Latinos have the highest rate of labor force participation of any group in California. In March, when state and local officials shut down many businesses, Latinos lost jobs like everyone else. But Latinos got back to work faster.
“In April, the Latino [labor force participation] rate bounced right back up and actually has continued to increase slowly, whereas the non-Latino rate is dropping,” Hayes-Bautista said. “The reward that Latinos have for their high work ethic is a high rate of poverty.”
That work ethic has also contributed to a much higher rate of COVID-19. Hayes-Bautista pointed out that in California, as in some other regions in the U.S., Latinos tend to hold many of the jobs that have been deemed essential, and that’s made them highly susceptible to the coronavirus. Latinos now account for 60% of COVID-19 cases in California, even though they’re about 40% of the population.
Not only are they getting infected, but there’s been nearly a fivefold increase in working-age Latinos dying from the coronavirus since May.
“These are workers usually in their prime years — peak earning power and everything else,” Hayes-Bautista said. “Latinos between 50 and 69, those are the ones that are being hit the hardest. That’s pretty worrying.”
Exposed — And Often Without Health Insurance
Nationally, according to the poll, 1 in 4 Latino households report serious problems affording medical care during the pandemic.
Many of the essential jobs that Latinos are more likely to perform — farmworker or nursing home aide or other contract work, for example — lack benefits. That means some Latinos are more exposed to the coronavirus and less likely to have health insurance because they don’t get coverage through an employer.
Others, such as Mariel Alvarez, lack health insurance because of citizenship restrictions. She lives with her parents and sisters in Los Angeles County’s San Fernando Valley. Alvarez lost her sales job and her employer-sponsored health insurance when the pandemic hit in March, she said. Then she got sick.
Eventually, her whole family was ill. Alvarez had to pay out-of-pocket to go to a CVS clinic near her home. But after a couple of $50 visits, it got too expensive.
“I just couldn’t afford to continue to go to the doctor,” she said. She suspected it was COVID-19 but was unable to get tested.
Now that she’s recovered, getting a job with health insurance is crucial because she doesn’t qualify for any state or federal support. Alvarez is undocumented and was brought to the U.S. by her parents as a child from Bolivia. She’s one of roughly 640,000 immigrants who has a permit allowing her to work and defer deportation under the Deferred Action for Childhood Arrivals program, or DACA.
“I don’t want to jeopardize that,” Alvarez said. “You’re not supposed to use any of the government assistance when you’re on that. You’re only supposed to work, and that’s it.”

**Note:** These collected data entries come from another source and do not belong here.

Lemma decimal_above c1 c2 q :
  c2 ≤ c1 → scale_num 10 n q ≤ c2 * scale_den 10 d q →
  of_decimal neg c1 q = x → of_decimal neg c2 q = x.
Proof.
  intros Hc Hle H1. rewrite <-Hx. revert H1 Hle.
  unfold of_decimal, scale_den, scale_num. destruct (Z.leb_spec 0 q); intros H1 Hle.
  - assert (0 < 10 ^ q) by by apply Z.pow_pos_nonneg.
    apply (round_ratio_between neg n d _ _ (c1 * 10 ^ q) 1);
      [lia..|nia|nia|by rewrite H1].
  - assert (0 < 10 ^ (- q)) by (apply Z.pow_pos_nonneg; lia).
    apply (round_ratio_between neg n d _ _ c1 (10 ^ (- q)));
      [lia..|nia|nia|by rewrite H1].
Qed.

(** A decimal that reads back makes its neighbour on the side of the value
    read back. *)
Lemma reads_back_towards c q :
  0 < c → of_decimal neg c q = x →
  (c ≤ scale_num 10 n q / scale_den 10 d q →
   reads_back neg x (scale_num 10 n q / scale_den 10 d q) q = true) ∧
  (scale_num 10 n q / scale_den 10 d q + 1 ≤ c →
   reads_back neg x (scale_num 10 n q / scale_den 10 d q + 1) q = true).
Proof.
  intros Hc Hr. pose proof (scale_den_pos 10 d eq_refl Hd q) as Hden.
  pose proof (Z.mul_div_le (scale_num 10 n q) _ Hden).
  pose proof (Z.mul_succ_div_gt (scale_num 10 n q) _ Hden).
  pose proof (Z.div_pos _ _ (Z.lt_le_incl _ _ (scale_num_pos 10 n eq_refl q Hn)) Hden).
  unfold reads_back. split; intros Hle;
    (apply andb_true_intro; split; [apply Z.ltb_lt; lia|apply bool_decide_eq_true]).
  - apply (decimal_below c); [done|lia|done].
  - apply (decimal_above c); [lia|lia|done].
Qed.

Lemma neighbour_reads_back c q :
  0 < c → of_decimal neg c q = x →
  reads_back neg x (scale_num 10 n q / scale_den 10 d q) q = true ∨
  reads_back neg x (scale_num 10 n q / scale_den 10 d q + 1) q = true.
Proof.
  intros Hc Hr. destruct (reads_back_towards c q Hc Hr) as [Hbelow Habove].
  destruct (Z.le_gt_cases c (scale_num 10 n q / scale_den 10 d q));
    [left; by apply Hbelow|right; apply Habove; lia].
Qed.

(** The search misses no unit at which a decimal reads back. *)
Lemma candidate_complete c q :
  0 < c → of_decimal neg c q = x → is_Some (candidate neg x n d q).
Proof.
  intros Hc Hr. unfold candidate. cbv zeta.
  destruct (neighbour_reads_back c q Hc Hr) as [H|H];
    unfold scale_num, scale_den in H; rewrite H.
  - destruct (reads_back neg x (_ + 1) q); by eexists.
  - destruct (reads_back neg x _ q) in |- *; by eexists.
Qed.

(** What the search takes at a unit is as near to the value as any decimal
    of that unit that reads back. *)
Lemma candidate_nearest c c' q :
  candidate neg x n d q = Some c → 0 < c' → of_decimal neg c' q = x →
  Z.abs (c * scale_den 10 d q - scale_num 10 n q) ≤
  Z.abs (c' * scale_den 10 d q - scale_num 10 n q).
Proof.
  intros Hc Hc' Hr. pose proof (scale_den_pos 10 d eq_refl Hd q) as Hden.
  destruct (reads_back_towards c' q Hc' Hr) as [Hbelow Habove].
  revert Hc. unfold candidate. cbv zeta.
  change (if 0 <=? q then n else n * 10 ^ (- q)) with (scale_num 10 n q).
  change (if 0 <=? q then d * 10 ^ q else d) with (scale_den 10 d q).
  pose proof (Z.div_mod (scale_num 10 n q) (scale_den 10 d q) ltac:(lia)) as HN.
  pose proof (Z.mod_pos_bound (scale_num 10 n q) _ Hden) as Hmod.
  destruct (round_half_even_spec (scale_num 10 n q / scale_den 10 d q) _ _ Hmod)
    as (Hm & Hhalf & _).
  revert Hbelow Habove HN Hmod Hm Hhalf.
  generalize (scale_num 10 n q / scale_den 10 d q) (scale_num 10 n q mod scale_den 10 d q).
  generalize (scale_num 10 n q) (scale_den 10 d q) Hden. clear.
  intros N D HD lo r Hbelow Habove HN Hr Hm Hhalf.
  assert (c' ≤ lo → c' * D ≤ lo * D) by (intros; apply Z.mul_le_mono_nonneg_r; lia).
  assert (lo + 1 ≤ c' → (lo + 1) * D ≤ c' * D)
    by (intros; apply Z.mul_le_mono_nonneg_r; lia).
  destruct (reads_back neg x lo q), (reads_back neg x (lo + 1) q);
    intros [= <-]; destruct (Z.le_gt_cases c' lo);
    try (destruct Hm as [Hm|Hm]; rewrite Hm in *); try lia; (by specialize (Hbelow ltac:(lia)) || by specialize (Habove ltac:(lia))).
Qed.

End complete.

(** * No decimal that reads back has fewer digits *)

Lemma strip_zeros_le fuel c q : 0 < c → 0 < (strip_zeros fuel c q).1 ≤ c.
Proof.
  intros Hc. destruct (strip_zeros_spec fuel c q Hc) as (H1 & H2 & H3).
  split; [done|].
  assert (1 ≤ 10 ^ ((strip_zeros fuel c q).2 - q)) by (apply (Z.pow_le_mono_r 10 0); lia).
  nia.
Qed.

The pandemic has created a big need for one job: contact tracers. So Alvarez completed a free certificate online in the hope it will give her an edge. She’s going through the application process; if she gets hired, she hopes to have benefits again.
In the meantime, she’ll do her best not to get sick.
Jackie Fortiér is a health reporter for KPCC and LAist.com.
This story is part of a partnership that includes KPCC, NPR and KHN.